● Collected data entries
-- Opening Marker --
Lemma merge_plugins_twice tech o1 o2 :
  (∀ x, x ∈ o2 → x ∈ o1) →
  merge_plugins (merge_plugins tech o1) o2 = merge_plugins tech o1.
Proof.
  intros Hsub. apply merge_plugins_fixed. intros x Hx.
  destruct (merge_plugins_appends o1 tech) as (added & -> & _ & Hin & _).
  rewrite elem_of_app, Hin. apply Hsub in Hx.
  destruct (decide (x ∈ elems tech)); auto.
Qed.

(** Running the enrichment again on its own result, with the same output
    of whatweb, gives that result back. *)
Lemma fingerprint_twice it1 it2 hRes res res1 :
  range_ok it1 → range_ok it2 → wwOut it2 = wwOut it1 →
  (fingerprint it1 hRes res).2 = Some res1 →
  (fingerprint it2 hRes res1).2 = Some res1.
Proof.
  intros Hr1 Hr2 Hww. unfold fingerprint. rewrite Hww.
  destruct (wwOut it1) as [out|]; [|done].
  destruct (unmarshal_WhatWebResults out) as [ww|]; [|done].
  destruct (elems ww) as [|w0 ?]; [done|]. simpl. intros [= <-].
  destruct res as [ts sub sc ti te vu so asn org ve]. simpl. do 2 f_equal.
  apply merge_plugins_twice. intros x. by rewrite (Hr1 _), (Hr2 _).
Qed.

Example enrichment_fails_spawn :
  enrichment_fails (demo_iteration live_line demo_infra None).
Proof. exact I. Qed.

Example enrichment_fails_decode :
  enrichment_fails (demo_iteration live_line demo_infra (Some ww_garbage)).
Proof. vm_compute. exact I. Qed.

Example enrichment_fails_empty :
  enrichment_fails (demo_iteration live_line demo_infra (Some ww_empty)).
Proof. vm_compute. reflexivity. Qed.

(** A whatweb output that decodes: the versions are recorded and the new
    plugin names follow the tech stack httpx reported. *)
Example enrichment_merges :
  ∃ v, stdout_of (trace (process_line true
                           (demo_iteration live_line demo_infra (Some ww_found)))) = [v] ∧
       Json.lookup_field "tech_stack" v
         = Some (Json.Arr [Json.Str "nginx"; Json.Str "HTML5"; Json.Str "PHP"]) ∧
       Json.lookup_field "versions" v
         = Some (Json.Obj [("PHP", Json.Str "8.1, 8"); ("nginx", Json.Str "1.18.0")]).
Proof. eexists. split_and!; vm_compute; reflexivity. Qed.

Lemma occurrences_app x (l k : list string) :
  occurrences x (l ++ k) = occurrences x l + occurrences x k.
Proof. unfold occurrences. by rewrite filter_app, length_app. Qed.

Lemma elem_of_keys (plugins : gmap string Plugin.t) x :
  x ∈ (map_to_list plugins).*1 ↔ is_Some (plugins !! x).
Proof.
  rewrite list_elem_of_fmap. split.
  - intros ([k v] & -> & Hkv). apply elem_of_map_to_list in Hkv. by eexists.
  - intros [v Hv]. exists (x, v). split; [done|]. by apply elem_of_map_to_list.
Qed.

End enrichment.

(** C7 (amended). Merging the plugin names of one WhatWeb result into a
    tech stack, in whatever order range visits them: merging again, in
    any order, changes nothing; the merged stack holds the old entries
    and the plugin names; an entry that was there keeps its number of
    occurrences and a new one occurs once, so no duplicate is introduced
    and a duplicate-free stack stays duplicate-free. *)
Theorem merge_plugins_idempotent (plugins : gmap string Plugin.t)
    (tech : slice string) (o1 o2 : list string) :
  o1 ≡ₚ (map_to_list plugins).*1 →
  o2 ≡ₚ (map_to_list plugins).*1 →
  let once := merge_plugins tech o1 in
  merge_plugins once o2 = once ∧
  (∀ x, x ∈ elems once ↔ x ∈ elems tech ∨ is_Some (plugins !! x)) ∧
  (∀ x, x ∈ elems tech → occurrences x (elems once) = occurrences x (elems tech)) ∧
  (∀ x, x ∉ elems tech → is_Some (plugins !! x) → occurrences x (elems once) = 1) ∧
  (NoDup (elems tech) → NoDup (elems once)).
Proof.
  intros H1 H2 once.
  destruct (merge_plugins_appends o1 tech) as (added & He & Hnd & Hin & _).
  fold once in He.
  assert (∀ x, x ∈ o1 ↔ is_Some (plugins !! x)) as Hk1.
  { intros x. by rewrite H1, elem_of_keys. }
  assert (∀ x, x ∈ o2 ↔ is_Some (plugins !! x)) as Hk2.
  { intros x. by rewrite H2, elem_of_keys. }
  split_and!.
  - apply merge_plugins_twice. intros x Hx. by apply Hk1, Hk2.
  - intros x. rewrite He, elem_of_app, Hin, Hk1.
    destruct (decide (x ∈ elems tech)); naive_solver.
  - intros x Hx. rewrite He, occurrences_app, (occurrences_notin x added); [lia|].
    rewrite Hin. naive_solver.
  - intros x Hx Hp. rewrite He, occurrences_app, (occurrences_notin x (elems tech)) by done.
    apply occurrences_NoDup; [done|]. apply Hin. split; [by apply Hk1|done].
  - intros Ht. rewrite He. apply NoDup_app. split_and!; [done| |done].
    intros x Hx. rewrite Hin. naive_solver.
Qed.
-- Closing Marker --
Determine how many lines in the entries above contain the word "nginx", and respond with the number alone.

2